Georgian philosopher and saint

Peter the Iberian (პეტრე იბერი) (c. 417–491) was a Georgian royal prince, theologian and philosopher who was a prominent figure in early Christianity and one of the founders of Christian Neoplatonism. Some have claimed that he is the author known conventionally as Pseudo-Dionysius the Areopagite.

His accomplishments include founding the first Georgian monastery in Bethlehem and becoming the bishop of Maiuma near Gaza. The oldest Georgian Bir el Qutt inscriptions mention Peter with his father.

==Life==
===Early life in Iberia, Constantinople and Jerusalem===
Peter was born into the royal Chosroid dynasty of the Kings of Iberia (Eastern Georgia) and was initially named Murvan (alternatively, Nabarnugios), Prince of Iberia (Kartli). His father, King Bosmarios of Iberia, invited noted philosopher Mithridates from Lazica (also called John the Eunuch and John the Laz) to take part in Murvan's education. For a time, the child was kept hidden so as not to be delivered as a hostage to the Persians.
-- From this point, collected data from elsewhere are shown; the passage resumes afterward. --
(** ** Budgets hold *)

Definition charge_at (limits : DiscoveryLimits) (t : Throttle) (asker : string) (now : N) : Throttle * bool :=
  charge t (mkEntityId asker) limits now.
Lemma charge_other limits t asker k now : k ≠ asker → (charge_at limits t asker now).1 !! k = t !! k.
Proof. intros Hk. unfold charge_at, charge. destruct (_ || _); cbn [fst entity_str]; by rewrite lookup_insert_ne. Qed.
#[global] Instance minute_window limits :
  FixedWindow Spend_default 60 (dl_per_minute limits) sp_minute sp_in_minute (charge_at limits).
Proof.
  split; [|intros; by apply charge_other]. intros t asker now. unfold charge_at, charge, counter. cbn [entity_str].
  destruct (_ || _) eqn:E; cbn [fst snd]; rewrite lookup_insert_eq; cbn [from_option id].
  - split; [reflexivity|]. split; [reflexivity|done].
  - apply orb_false_iff in E as [Em%N.leb_gt Ed%N.leb_gt]. split; [reflexivity|]. split; [reflexivity|]. intros _. assumption.
Qed.
#[global] Instance day_window limits :
  FixedWindow Spend_default 86400 (dl_per_day limits) sp_day sp_in_day (charge_at limits).
Proof.
  split; [|intros; by apply charge_other]. intros t asker now. unfold charge_at, charge, counter. cbn [entity_str].
  destruct (_ || _) eqn:E; cbn [fst snd]; rewrite lookup_insert_eq; cbn [from_option id].
  - split; [reflexivity|]. split; [reflexivity|done].
  - apply orb_false_iff in E as [Em%N.leb_gt Ed%N.leb_gt]. split; [reflexivity|]. split; [reflexivity|]. intros _. assumption.
Qed.

(** A budget is never overspent.  Charges made in the order of the clock, by any askers
    interleaved, from a fresh throttle: of one asker no more are granted in any minute than
    the limit of a minute, and in any day than the limit of a day. *)
Theorem throttle_bounds limits events asker :
  in_order events →
  (∀ m, (len (filterb (in_window 60 asker m) (granted (charge_at limits) Throttle_new events)) ≤ dl_per_minute limits)%N) ∧
  (∀ d, (len (filterb (in_window 86400 asker d) (granted (charge_at limits) Throttle_new events)) ≤ dl_per_day limits)%N).
Proof.
  intros Hs. unfold Throttle_new. split; intros w.
  - etrans; [apply (granted_bounded Spend_default 60 (dl_per_minute limits) sp_minute sp_in_minute (charge_at limits)); [exact Hs|]|by apply left_in_empty].
    intros e _. by apply behind_empty.
  - etrans; [apply (granted_bounded Spend_default 86400 (dl_per_day limits) sp_day sp_in_day (charge_at limits)); [exact Hs|]|by apply left_in_empty].
    intros e _. by apply behind_empty.
Qed.

(** A fresh throttle grants the first query. *)
Lemma fresh_charge asker limits now : (0 < dl_per_minute limits)%N → (0 < dl_per_day limits)%N → (charge Throttle_new asker limits now).2 = true.
Proof.
  intros Hm Hd. unfold charge, Throttle_new. rewrite lookup_empty. cbn [from_option id].
  assert (∀ c : bool, (if c then 0 else 0)%N = 0%N) as E by by intros []. unfold roll. cbn [sp_minute sp_in_minute sp_day sp_in_day Spend_default].
  rewrite !E. rewrite (proj2 (N.leb_gt _ _) Hm), (proj2 (N.leb_gt _ _) Hd). done.
Qed.
(** [connect discover] makes its throttle anew: no query of it is ever over budget. *)
Lemma command_unthrottled `{CharTables} query asker ctx limit r :
  filed_entities (bc_projection ctx) → discover_command query asker ctx limit = Ok r → ¬ (dr_matches r = [] ∧ dr_truncated r = true).
Proof.
  intros Hf. unfold discover_command. intros (? & Hv & Hk)%result_bind_ok. unfold validate_limits in Hv. rewrite !guard_err_ok in Hv.
  destruct Hv as (_ & _ & Hcap%N.eqb_neq & _). destruct (discover _ _ _ _) as [t o] eqn:Hd. cbn in Hk. subst o.
  apply over_budget_answer in Hd as Hover; [|by apply N.neq_0_lt_0 in Hcap; cbn in *; lia].
  rewrite Hover. by rewrite fresh_charge.
Qed.
(** ** Bounds *)

(** Jitter stays within its span. *)
Lemma jitter_bounded `{RawDigest} id interval fraction :
  (0 ≤ jitter_span interval fraction)%Z →
  (- jitter_span interval fraction ≤ jitter_offset id interval fraction ≤ jitter_span interval fraction)%Z.
Proof.
  intros Hs. unfold jitter_offset. destruct (_ || _); [lia|]. cbv zeta. set (span := jitter_span interval fraction) in *.
  destruct (Z.eqb_spec span 0); [lia|].
  assert (0 ≤ first_16 (sha256_bytes (entity_str id)) ≤ 65535)%Z as Hraw.
  { unfold first_16. pose proof (λ b, bytes_lt (sha256_bytes (entity_str id)) b) as Hb.
    destruct (bytes _) as [|a [|b l]]; [lia..|].
    assert (a < 256)%N by (apply Hb; by left). assert (b < 256)%N by (apply Hb; right; by left).
    rewrite Z.shiftl_mul_pow2 by lia. change (2 ^ 8)%Z with 256%Z.
    assert (Z.lor (Z.of_N a * 256) (Z.of_N b) = Z.of_N a * 256 + Z.of_N b)%Z as ->; [|lia].
    assert (Z.land (Z.of_N a * 256) (Z.of_N b) = 0)%Z as Hland; [|by rewrite (Z.add_nocarry_lxor _ _ Hland), (Z.lxor_lor _ _ Hland)].
    apply Z.bits_inj'. intros k Hk. rewrite Z.land_spec, Z.bits_0. change 256%Z with (2 ^ 8)%Z.
    destruct (Z.lt_ge_cases k 8); [by rewrite Z.mul_pow2_bits_low|].
    assert (Z.testbit (Z.of_N b) k = false) as ->; [|apply andb_false_r].
    destruct (N.eq_dec b 0) as [->|]; [apply Z.bits_0|]. apply Z.bits_above_log2; [lia|].
    eapply Z.lt_le_trans; [|done]. apply Z.log2_lt_pow2; lia. }
  rewrite Z.quot_div_nonneg by lia. split.
  - assert (0 ≤ first_16 (sha256_bytes (entity_str id)) * (2 * span) / 65535)%Z by (apply Z.div_pos; lia). lia.
  - assert (first_16 (sha256_bytes (entity_str id)) * (2 * span) / 65535 ≤ 2 * span)%Z; [|lia].
    apply Z.div_le_upper_bound; [lia|]. apply Z.mul_le_mono_nonneg_r; lia.
Qed.
(** Restlessness is to halve the interval; below a minute it lengthens it. *)
Lemma restless_slows_short_intervals cfg tier n :
  (ac_benign_burst cfg < n)%N → (base_interval cfg tier < 60)%N → (interval_for cfg tier 0 < interval_for cfg tier n)%N.
Proof.
  intros Hn Hb. unfold interval_for. rewrite (proj2 (N.ltb_lt _ _) Hn). rewrite (proj2 (N.ltb_ge _ _)) by lia. lia.
Qed.
(** A degraded party is shown as never attested. *)
Lemma degraded_shown_unattested e now cfg :
  ent_posture e = Degraded → ps_state (score e (observed_signals e now) cfg) = Unattested.
Proof. intros Hp. unfold score, observed_signals. rewrite Hp. done. Qed.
In 423, at the age of about five, the prince was sent as a political hostage to Constantinople to ensure the loyalty of Iberia to the Byzantines rather than to the Persians. Here he received a brilliant education under a personal patronage of the Roman empress Aelia Eudocia, wife of Theodosius II. When he was about twenty, the young prince, together with his mentor Mithridates, left the palace and made a pilgrimage to Palestine. It remains uncertain whether they had planned to return to Constantinople or if this was an escape, nevertheless their presence in Jerusalem was commonly known and they were not forced to return.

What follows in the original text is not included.